Paracetamol na gravidez: o que dizem as evidências científicas

O acetaminofeno (paracetamol) é amplamente utilizado para controlar dor e febre na gravidez. A Food and Drug Administration (FDA) dos EUA e a Agência Europeia de Medicamentos consideram que o medicamento apresenta risco mínimo nesse período.

No entanto, em 2021, uma declaração de consenso elaborada por cientistas e médicos internacionais recomendou que gestantes evitem o uso de paracetamol, a menos que seja clinicamente necessário. Essa precaução foi sugerida devido ao risco potencial de transtornos do desenvolvimento, como autismo e transtorno do déficit de atenção e hiperatividade (TDAH).
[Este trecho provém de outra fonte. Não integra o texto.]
(** * tenfem: reference triangle element, local convection assembly, mesh provider

    A shallow embedding of

    - [tenfem/reference_elements/triangle/triangle_element.py]
      (class [TriangleElement]),
    - [tenfem/fem/assemble_local_convection_matrix.py],
    - [tenfem/layers/mesh_provider.py] (class [MeshProvider]),

    together with the properties the specification states about them.

    Conventions of the embedding.

    - A Python call either returns a value or raises: [result A].
    - The element data type ([tf.float32], [tf.float64], ...) is a carrier
      [T] with the arithmetic the code uses, the class [Scalar]; the
      instance [Float64.float64_scalar] is IEEE binary64, i.e. [tf.float64].
    - A tensor whose trailing axes are fixed is a nested list over those
      axes; a coordinate axis of size 2 is a pair; arbitrary leading batch
      axes (the [...] of the docstrings) are a [batch] tree.
    - TensorFlow broadcasting along an axis is [broadcast2]; a shape
      mismatch raises [InvalidArgumentError]. *)

From Stdlib Require Import ZArith List String Lia Bool.
From Stdlib Require Import Floats.
From stdpp Require Import base list.
Import ListNotations.

Local Open Scope Z_scope.

(** ** Python outcomes *)

Inductive exn : Type :=
| NotImplementedError (msg : string)
| ValueError (shape : list Z) (expected : Z)
| InvalidArgumentError (msg : string)
| AttributeError (attr : string).

Inductive result (A : Type) : Type :=
| Ok (a : A)
| Raise (e : exn).
Arguments Ok {A} a.
Arguments Raise {A} e.

Definition result_bind {A B} (f : A -> result B) (m : result A) : result B :=
  match m with
  | Ok a => f a
  | Raise e => Raise e
  end.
Limitações de estudos anteriores

Estudos que apontaram associações entre o uso de paracetamol e distúrbios do neurodesenvolvimento apresentaram algumas limitações. Um dos fatores é a confusão por indicação: o medicamento pode ter sido utilizado para condições que já representam risco para esses transtornos, como infecção, febre, enxaqueca ou dores relacionadas a doenças autoimunes.

Outro ponto importante é a influência genética e de saúde parental. Distúrbios do neurodesenvolvimento são altamente hereditários, e gestantes que usaram acetaminofeno relataram maior prevalência de condições de saúde associadas a esses transtornos em comparação às que não usaram. Além disso, o uso de múltiplos medicamentos durante a gestação pode ser um fator de confusão adicional.
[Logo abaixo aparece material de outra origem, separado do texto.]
(** The whole nest, columns outside. *)
Lemma nest_loop_T nr nc (g : nat -> nat -> Q -> Q) (M : list vec) n' :
  array2 nr nc M -> (n' <= nc)%nat ->
  let M' := for_range n'
              (fun kk M => for_range nr (fun k M => mset k kk (g k kk (mget M k kk)) M) M) M in
  array2 nr nc M'
  /\ forall k' kk', (k' < nr)%nat -> (kk' < nc)%nat ->
       mget M' k' kk'
       = if decide (kk' < n')%nat then g k' kk' (mget M k' kk') else mget M k' kk'.
Proof.
  intros HM. cbv zeta. induction n' as [|n' IH]; intros Hn'.
  - cbn. split; [done | ]. intros k' kk' _ _. by rewrite decide_False by lia.
  - rewrite for_range_S. destruct IH as [IHs IHg]; [lia | ].
    destruct (col_loop nr nc (fun k => g k n') _ n' nr IHs) as [Rs Rg]; [lia | lia | ].
    split; [done | ]. intros k' kk' Hk' Hkk'. rewrite Rg by done.
    destruct (decide (kk' = n' /\ k' < nr)%nat) as [[-> _] | Hne].
    + rewrite IHg by done. rewrite decide_False by lia. by rewrite decide_True by lia.
    + rewrite IHg by done.
      destruct (decide (kk' < n')%nat).
      * by rewrite decide_True by lia.
      * by rewrite decide_False by lia.
Qed.

Lemma set_B_B x p : Particle.B (set_B x p) = x.
Proof. reflexivity. Qed.

Lemma set_B_set_B x y p : set_B x (set_B y p) = set_B x p.
Proof. reflexivity. Qed.

(** The nest that zeroes [E] and [part.B] together does to each what the
    nest on it alone would do. *)
Lemma zero_matrices_split n E part :
  zero_matrices n (E, part)
  = (for_range n (fun k M => for_range n (fun kk M => mset k kk 0 M) M) E,
     set_B (for_range n (fun k M => for_range n (fun kk M => mset k kk 0 M) M)
              (Particle.B part)) part).
Proof.
  unfold zero_matrices.
  assert (Hrow : forall k m E B,
            for_range m
              (fun kk '(E, part) =>
                 (mset k kk 0 E, set_B (mset k kk 0 (Particle.B part)) part))
              (E, set_B B part)
            = (for_range m (fun kk M => mset k kk 0 M) E,
               set_B (for_range m (fun kk M => mset k kk 0 M) B) part)).
  { intros k m E0 B0. induction m as [|m IH]; [done | ].
    by rewrite !for_range_S, IH. }
  assert (Hnest : forall m,
            for_range m
              (fun k st =>
                 for_range n
                   (fun kk '(E, part) =>
                      (mset k kk 0 E, set_B (mset k kk 0 (Particle.B part)) part))
                   st)
              (E, set_B (Particle.B part) part)
            = (for_range m (fun k M => for_range n (fun kk M => mset k kk 0 M) M) E,
               set_B (for_range m (fun k M => for_range n (fun kk M => mset k kk 0 M) M)
                        (Particle.B part)) part)).
  { induction m as [|m IH]; [done | ]. by rewrite !for_range_S, IH, Hrow. }
  replace part with (set_B (Particle.B part) part) at 1 by (by destruct part).
  apply Hnest.
Qed.

Lemma array2_replicate nr nc : array2 nr nc (replicate nr (replicate nc 0)).
Proof.
  split; [apply length_replicate | ].
  apply Forall_replicate. apply length_replicate.
Qed.

Lemma add_moments_array2 this x part neib E :
  array2 (ndim this) (ndim this) E ->
  array2 (ndim this) (ndim this) (add_moments this x part neib E).
Proof.
  intros HE. unfold add_moments. cbv zeta.
  by apply (nest_loop (ndim this) (ndim this)
              (fun k kk e =>
                 e + vget _ k * vget _ kk * Particle.hfactor part * _ / Particle.ndens part)
              E (ndim this)).
Qed.

(** What the routine holds when its loop over the neighbours has ended: a
    square [E], and the particle with a zeroed square [B]. *)
Lemma neighbour_moments_Ok this Nneib neiblist part neibpart E p0 :
  array2 (ndim this) (ndim this) (Particle.B part) ->
  neighbour_moments this Nneib neiblist part neibpart = Ok (E, p0) ->
  array2 (ndim this) (ndim this) E
  /\ array2 (ndim this) (ndim this) (Particle.B p0)
  /\ p0 = set_B (Particle.B p0) part.
Proof.
  intros HB. unfold neighbour_moments. cbv zeta. rewrite zero_matrices_split.
  destruct (nest_loop (ndim this) (ndim this) (fun _ _ _ => 0) (replicate (ndim this)
              (replicate (ndim this) 0)) (ndim this)) as [HE0 _];
    [apply array2_replicate | done | ].
  destruct (nest_loop (ndim this) (ndim this) (fun _ _ _ => 0) (Particle.B part) (ndim this))
    as [HB0 _]; [done | done | ].
  intros Hrun. apply bind_Ok in Hrun as (E1 & Hloop & Hrun). injection Hrun as <- <-.
  split; [ | by split].
  apply (for_rangeM_inv (array2 (ndim this) (ndim this))) in Hloop; [done | | done].
  intros jj t t' _ Ht Hstep.
  apply bind_Ok in Hstep as (j & _ & Hstep). apply bind_Ok in Hstep as (nb & _ & Hstep).
  injection Hstep as <-. by apply add_moments_array2.
Qed.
Por fim, muitos desses estudos tinham amostras pequenas, o que resultou em estimativas inconsistentes e imprecisas.

O que as evidências científicas apontam

O estudo mais atual, conduzido por Ahlqvist e colaboradores (2024), analisou o uso de paracetamol durante a gravidez em quase 2,5 milhões de crianças na Suécia. Foram utilizados registros pré-natais e de prescrição, além de diagnósticos clínicos de autismo, TDAH e deficiência intelectual. Um ponto forte foi a comparação entre irmãos, que permitiu controlar fatores familiares de confusão não observados.

Principais achados

Os resultados mostraram que a associação entre o uso de paracetamol durante a gestação e distúrbios do neurodesenvolvimento é não causal. Gestantes que usaram mais o medicamento apresentavam diferentes características de saúde e sociodemográficas em comparação às que usaram pouco ou nenhum.
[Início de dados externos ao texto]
(** * The active-record engine of [eloquent/orm/model.py]

    A shallow embedding of class [Model]: mass-assignment guard, casts,
    dirty tracking against the [original] snapshot, timestamps and the
    save / delete state machine, followed by the properties of the
    specification that concern them.

    Python objects are mutable and methods may raise: a method of [Model]
    is a function from the world (the instance, the queries issued so far,
    the number of clock readings) to an outcome and the world it leaves
    behind, also when it raises. *)

From Stdlib Require Import List String Ascii Bool ZArith.
From Stdlib Require Import Floats.SpecFloat.
Import ListNotations.
Open Scope string_scope.
Open Scope list_scope.

Set Implicit Arguments.
Set Warnings "-register-all".

(** ** Python values *)

(** A dictionary key of this program: a [str], or [None] (the value of
    [__primary_key__] of a type that declares no key). *)
Definition pykey := option string.

Definition key_eqb (a b : pykey) : bool :=
  match a, b with
  | Some x, Some y => String.eqb x y
  | None, None => true
  | _, _ => false
  end.

(** An insertion-ordered Python [dict]: keys are unique, [d[k] = v]
    replaces in place or appends. *)
Definition pydict (V : Type) := list (pykey * V).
Não foi identificado um único fator de confusão responsável, mas sim um conjunto de variáveis que explicaram parte da associação aparente. Além disso, as análises entre irmãos reforçaram a influência de fatores familiares compartilhados, embora eles não tenham sido identificados individualmente.

O papel da genética

A genética aparece como um possível fator de confusão não medido. Alguns estudos anteriores dão suporte a essa interpretação:

  • No Estudo Longitudinal de Pais e Filhos da Avon, o risco poligênico de TDAH dos pais esteve associado ao uso de paracetamol durante a gravidez.

 

  • O Estudo de Coorte Norueguês (MoBa) mostrou que o risco poligênico de TDAH se relacionava à dor na gestação, enxaqueca e uso de analgésicos, incluindo o paracetamol, enquanto o risco poligênico de autismo esteve associado à enxaqueca.

 

  • Já o Estudo do Meio Ambiente e das Crianças do Japão indicou que traços autistas dos pais estavam ligados a maior intensidade de dor pré-natal.

 

Esses achados reforçam que o uso de paracetamol pode refletir condições de saúde e características genéticas dos pais, e não ser a causa direta dos desfechos observados.

Nessa lógica, nota-se que o estudo conclui que o uso de paracetamol durante a gravidez não foi associado ao risco de autismo, TDAH ou deficiência intelectual em análises de controle entre irmãos. Assim, as associações observadas em estudos anteriores provavelmente se devem a fatores de confusão, e não ao uso do medicamento em si.

 

REFERÊNCIAS BIBLIOGŔAFICAS:

AHLQVIST, Viktor H. et al. Acetaminophen Use During Pregnancy and Children’s Risk of Autism, ADHD, and Intellectual Disability. JAMA, [s. l.], 1 abr. 2024.